Required action
Every line of the entries below from the one containing "destruct (Hp e s x" to the one containing "I s → thread_ok", both ends included, must be written out exactly. No other line belongs in the answer.

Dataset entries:
(* ===== verification/Conc.v ===== *)
(** * Goroutines: programs of atomic actions and their interleavings

    A goroutine is a [prog]: a tree of atomic actions on the shared state, each
    fed one input from outside (what the kernel, the clock or a client answers)
    and blocked while it returns [None].  [go] spawns.  A pool of goroutines is
    run by an arbitrary scheduler, as a relation ([cstep]) and as an executable
    function ([run_pool]).  The rest of the file is a rely-guarantee logic: from
    an invariant and a guarantee every action keeps, what a goroutine
    establishes under the interference of all the others. *)

From S2P Require Import Prelude.

Module Conc.

Section prog.
Context {S E : Type}.

Inductive prog (A : Type) : Type :=
  | Return (a : A)
  | Act {X : Type} (f : E → S → option (X * S)) (k : X → prog A)
  | Go (p : prog unit) (k : prog A)
  | GoLoop (body : prog bool) (k : prog A).

Fixpoint pbind {A B : Type} (p : prog A) (h : A → prog B) : prog B :=
  match p with
  | Return _ a => h a
  | Act _ f k => Act _ f (λ x, pbind (k x) h)
  | Go _ q k => Go _ q (pbind k h)
  | GoLoop _ b k => GoLoop _ b (pbind k h)
  end.

(** A loop goroutine runs [body] again while it returns [true], then [after]. *)
Inductive thread : Type :=
  | Once (p : prog unit)
  | Loop (cur : prog bool) (body : prog bool) (after : prog unit).

Definition prog_step {A : Type} (e : E) (s : S) (p : prog A) : option (prog A * S * list thread) :=
  match p with
  | Return _ _ => None
  | Act _ f k => match f e s with Some (x, s') => Some (k x, s', []) | None => None end
  | Go _ q k => Some (k, s, [Once q])
  | GoLoop _ b k => Some (k, s, [Loop b b (Return _ tt)])
  end.

Definition thread_step (e : E) (s : S) (t : thread) : option (thread * S * list thread) :=
  match t with
  | Once p => match prog_step e s p with Some (p', s', new) => Some (Once p', s', new) | None => None end
  | Loop (Return _ true) body after => Some (Loop body body after, s, [])
  | Loop (Return _ false) body after => Some (Once after, s, [])
  | Loop cur body after =>
      match prog_step e s cur with Some (p', s', new) => Some (Loop p' body after, s', new) | None => None end
  end.

Record config := mkConfig { st : S; pool : list thread }.

Definition step_thread (c : config) (ie : nat * E) : option config :=
  t ← pool c !! ie.1;
  match thread_step ie.2 (st c) t with
  | Some (t', s', new) => Some (mkConfig s' (<[ie.1 := t']> (pool c) ++ new))
  | None => None
  end.

(** One step of some goroutine. *)
Definition cstep (c c' : config) : Prop := ∃ ie, step_thread c ie = Some c'.

(** A scheduler is the list of its choices. *)
Fixpoint run_pool (sched : list (nat * E)) (c : config) : option config :=
  match sched with
  | [] => Some c
  | ie :: sched => c' ← step_thread c ie; run_pool sched c'
  end.

Lemma run_pool_reachable sched c c' : run_pool sched c = Some c' → rtc cstep c c'.
Proof.
  revert c. induction sched as [|ie sched IH]; intros c; cbn [run_pool].
  - intros [= ->]. apply rtc_refl.
  - destruct (step_thread c ie) as [c1|] eqn:E1; [|done]. cbn. intros H.
    eapply rtc_l; [by exists ie|by apply IH].
Qed.

(** ** Rely-guarantee *)

Section logic.
Context (I : S → Prop) (G : S → S → Prop).

(** The other goroutines take any number of guaranteed steps before each action. *)
Fixpoint wp {A : Type} (p : prog A) (Q : A → S → Prop) (s : S) : Prop :=
  match p with
  | Return _ a => Q a s
  | Act _ f k => ∀ e s1 x s2, rtc G s s1 → I s1 → f e s1 = Some (x, s2) →
                   I s2 ∧ G s1 s2 ∧ wp (k x) Q s2
  | Go _ q k => wp q (λ _ _, True) s ∧ wp k Q s
  | GoLoop _ b k => (∀ s', rtc G s s' → I s' → wp b (λ _ _, True) s') ∧ wp k Q s
  end.

Definition stable (P : S → Prop) : Prop := ∀ s s', P s → G s s' → P s'.

Lemma stable_rtc P s s' : stable P → P s → rtc G s s' → P s'.
Proof. intros HP Hs Hr. induction Hr as [|s1 s2 s3 Hg _ IH]; [done|]. apply IH. by eapply HP. Qed.

Lemma wp_mono {A : Type} (p : prog A) (Q Q' : A → S → Prop) s :
  (∀ a s, Q a s → Q' a s) → wp p Q s → wp p Q' s.
Proof.
  intros HQ. revert s. induction p as [A a|A X f k IH|A q IHq k IHk|A b IHb k IHk]; intros s; cbn [wp].
  - apply HQ.
  - intros Hp e s1 x s2 Hr HI Hf. destruct (Hp e s1 x s2 Hr HI Hf) as (? & ? & ?). eauto.
  - intros [? ?]. split; [done|]. by eapply IHk.
  - intros [? ?]. split; [done|]. by eapply IHk.
Qed.

Lemma wp_rely {A : Type} (p : prog A) (Q : A → S → Prop) s s' :
  (∀ a, stable (Q a)) → wp p Q s → rtc G s s' → wp p Q s'.
Proof.
  intros HQ. revert s s'. induction p as [A a|A X f k IH|A q IHq k IHk|A b IHb k IHk];
    intros s s' Hp Hr; cbn [wp] in *.
  - by eapply stable_rtc.
  - intros e s1 x s2 Hr1 HI Hf. eapply Hp; [by etrans|done|done].
  - destruct Hp as [Hq Hk]. split; [|by eapply IHk]. eapply IHq; [|exact Hq|done]. by intros _ ? ?.
  - destruct Hp as [Hb Hk]. split; [|by eapply IHk]. intros s2 Hr2. apply Hb. by etrans.
Qed.

Lemma wp_bind {A B : Type} (p : prog A) (h : A → prog B) Q s :
  wp p (λ a s, wp (h a) Q s) s → wp (pbind p h) Q s.
Proof.
  revert s. induction p as [A a|A X f k IH|A q IHq k IHk|A b IHb k IHk]; intros s; cbn [wp pbind].
  - done.
  - intros Hp e s1 x s2 Hr HI Hf. destruct (Hp e s1 x s2 Hr HI Hf) as (? & ? & ?). eauto.
  - intros [? ?]. eauto.
  - intros [? ?]. eauto.
Qed.

(** An action followed by a program that only needs the invariant. *)
Lemma wp_act {A X : Type} (f : E → S → option (X * S)) (k : X → prog A) Q s :
  (∀ e s1 x s2, I s1 → f e s1 = Some (x, s2) → I s2 ∧ G s1 s2) →
  (∀ x s2, I s2 → wp (k x) Q s2) →
  wp (Act _ f k) Q s.
Proof. intros Hf Hk e s1 x s2 _ HI Hs. destruct (Hf _ _ _ _ HI Hs). auto. Qed.

(** What holds when a loop is left is what [after] may rely on. *)
Definition thread_ok (t : thread) (s : S) : Prop :=
  match t with
  | Once p => wp p (λ _ _, True) s
  | Loop cur body after =>
      ∃ J, stable J ∧
        wp cur (λ b s, b = false → J s) s ∧
        (∀ s', rtc G s s' → I s' → wp body (λ b s, b = false → J s) s') ∧
        (∀ s', rtc G s s' → I s' → J s' → wp after (λ _ _, True) s')
  end.

Lemma thread_ok_rely t s s' : thread_ok t s → rtc G s s' → thread_ok t s'.
Proof.
  destruct t as [p|cur body after]; cbn [thread_ok].
  - intros. eapply wp_rely; [|done|done]. by intros _ ? ?.
  - intros (J & HJ & Hc & Hb & Ha) Hr. exists J. split_and!; [done| | |].
    + eapply wp_rely; [|done|done]. intros b x y Hx HG Eb. by eapply HJ; [apply Hx|].
    + intros s2 Hr2. apply Hb. by etrans.
    + intros s2 Hr2. apply Ha. by etrans.
Qed.

Lemma prog_step_ok {A : Type} (p p' : prog A) Q e s s' new :
  I s → wp p Q s → prog_step e s p = Some (p', s', new) →
  I s' ∧ (s = s' ∨ G s s') ∧ wp p' Q s' ∧ Forall (λ t, thread_ok t s') new.
Proof.
  intros HI Hp. destruct p as [a|X f k|q k|b k]; cbn [prog_step wp] in *; [done| | |].
  - destruct (f e s) as [[x s1]|] eqn:Hf; [|done]. intros [= <- <- <-].
    destruct (Hp e s x s1 (rtc_refl _ _) HI Hf) as (? & ? & ?). auto.
  - intros [= <- <- <-]. destruct Hp. repeat (split || constructor || auto).
  - intros [= <- <- <-]. destruct Hp as [Hb Hk]. split_and!; auto. constructor; [|constructor].
    exists (λ _, True). split_and!; [done| | |done]; intros; (eapply wp_mono; [|by apply Hb; auto using rtc_refl]); done.
Qed.

Lemma thread_step_ok t t' e s s' new :
  I s → thread_ok t s → thread_step e s t = Some (t', s', new) →
  I s' ∧ (s = s' ∨ G s s') ∧ thread_ok t' s' ∧ Forall (λ t, thread_ok t s') new.
Proof.
  intros HI Ht. destruct t as [p|cur body after]; cbn [thread_step thread_ok] in *.
  - destruct (prog_step e s p) as [[[p1 s1] n1]|] eqn:Hp; [|done]. intros [= <- <- <-].
    by eapply prog_step_ok.
  - destruct Ht as (J & HJ & Hc & Hb & Ha).
    assert (Hgen : match prog_step e s cur with
        | Some (p', s', new) => Some (Loop p' body after, s', new) | None => None end = Some (t', s', new) →
        I s' ∧ (s = s' ∨ G s s') ∧ thread_ok t' s' ∧ Forall (λ t, thread_ok t s') new).
    { destruct (prog_step e s cur) as [[[p1 s1] n1]|] eqn:Hp; [|done]. intros [= <- <- <-].
      destruct (prog_step_ok _ _ _ _ _ _ _ HI Hc Hp) as (HI1 & Hg & Hw & Hn). split_and!; auto.
      assert (Hr1 : rtc G s s1) by (destruct Hg as [->|Hg]; [apply rtc_refl|by apply rtc_once]).
      exists J. split_and!; [done|done| |]; intros s2 Hr; [apply Hb|apply Ha]; by etrans. }
    destruct cur as [[]| | |]; try exact Hgen; intros [= <- <- <-]; split_and!; auto.
    + exists J. split_and!; auto using rtc_refl.
    + apply Ha; auto using rtc_refl.
Qed.

(** Every reachable configuration satisfies the invariant, and every step keeps
    the guarantee. *)
Theorem adequacy c c' :
  I (st c) → Forall (λ t, thread_ok t (st c)) (pool c) → rtc cstep c c' →
  I (st c') ∧ Forall (λ t, thread_ok t (st c')) (pool c') ∧ rtc G (st c) (st c').
Proof.
  intros HI Ht Hr. induction Hr as [|c c1 c2 [[i e] Hs] _ IH]; [auto using rtc_refl|].
  unfold step_thread in Hs. cbn [fst snd] in Hs. destruct (pool c !! i) as [t|] eqn:Hi; [|done].
  cbn in Hs. destruct (thread_step e (st c) t) as [[[t' s'] new]|] eqn:Ht'; [|done]. injection Hs as <-.
  assert (Hok : thread_ok t (st c)) by exact (Forall_lookup_1 _ _ _ _ Ht Hi).
  destruct (thread_step_ok _ _ _ _ _ _ HI Hok Ht') as (HI' & Hg & Hok' & Hn). cbn in IH.
  assert (Hrg : rtc G (st c) s') by (destruct Hg as [->|Hg]; [apply rtc_refl|by apply rtc_once]).
  destruct IH as (? & ? & ?); [done| |].
  - apply Forall_app. split; [|done]. apply Forall_insert; [|done].
    eapply Forall_impl; [exact Ht|]. intros t0 Ht0. exact (thread_ok_rely _ _ _ Ht0 Hrg).
  - split_and!; [done|done|by etrans].
Qed.

Lemma adequacy_step c c1 c2 :
  I (st c) → Forall (λ t, thread_ok t (st c)) (pool c) → rtc cstep c c1 → cstep c1 c2 →
  st c1 = st c2 ∨ G (st c1) (st c2).
Proof.
  intros HI Ht Hr [[i e] Hs]. destruct (adequacy _ _ HI Ht Hr) as (HI1 & Ht1 & _).
  unfold step_thread in Hs. cbn [fst snd] in Hs. destruct (pool c1 !! i) as [t|] eqn:Hi; [|done].
  cbn in Hs. destruct (thread_step e (st c1) t) as [[[t' s'] new]|] eqn:Ht'; [|done]. injection Hs as <-.
  assert (Hok : thread_ok t (st c1)) by exact (Forall_lookup_1 _ _ _ _ Ht1 Hi).
  by destruct (thread_step_ok _ _ _ _ _ _ HI1 Hok Ht') as (_ & Hg & _).
Qed.
End logic.
End prog.

Arguments prog : clear implicits.
Arguments thread : clear implicits.
Arguments config : clear implicits.
Arguments Return {S E A} a.
Arguments Act {S E A X} f k.
Arguments Go {S E A} p k.
Arguments GoLoop {S E A} body k.
Arguments Once {S E} p.
Arguments Loop {S E} cur body after.

End Conc.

Solution for this problem
    destruct (Hp e s x s1 (rtc_refl _ _) HI Hf) as (? & ? & ?). auto.
  - intros [= <- <- <-]. destruct Hp. repeat (split || constructor || auto).
  - intros [= <- <- <-]. destruct Hp as [Hb Hk]. split_and!; auto. constructor; [|constructor].
    exists (λ _, True). split_and!; [done| | |done]; intros; (eapply wp_mono; [|by apply Hb; auto using rtc_refl]); done.
Qed.

Lemma thread_step_ok t t' e s s' new :
  I s → thread_ok t s → thread_step e s t = Some (t', s', new) →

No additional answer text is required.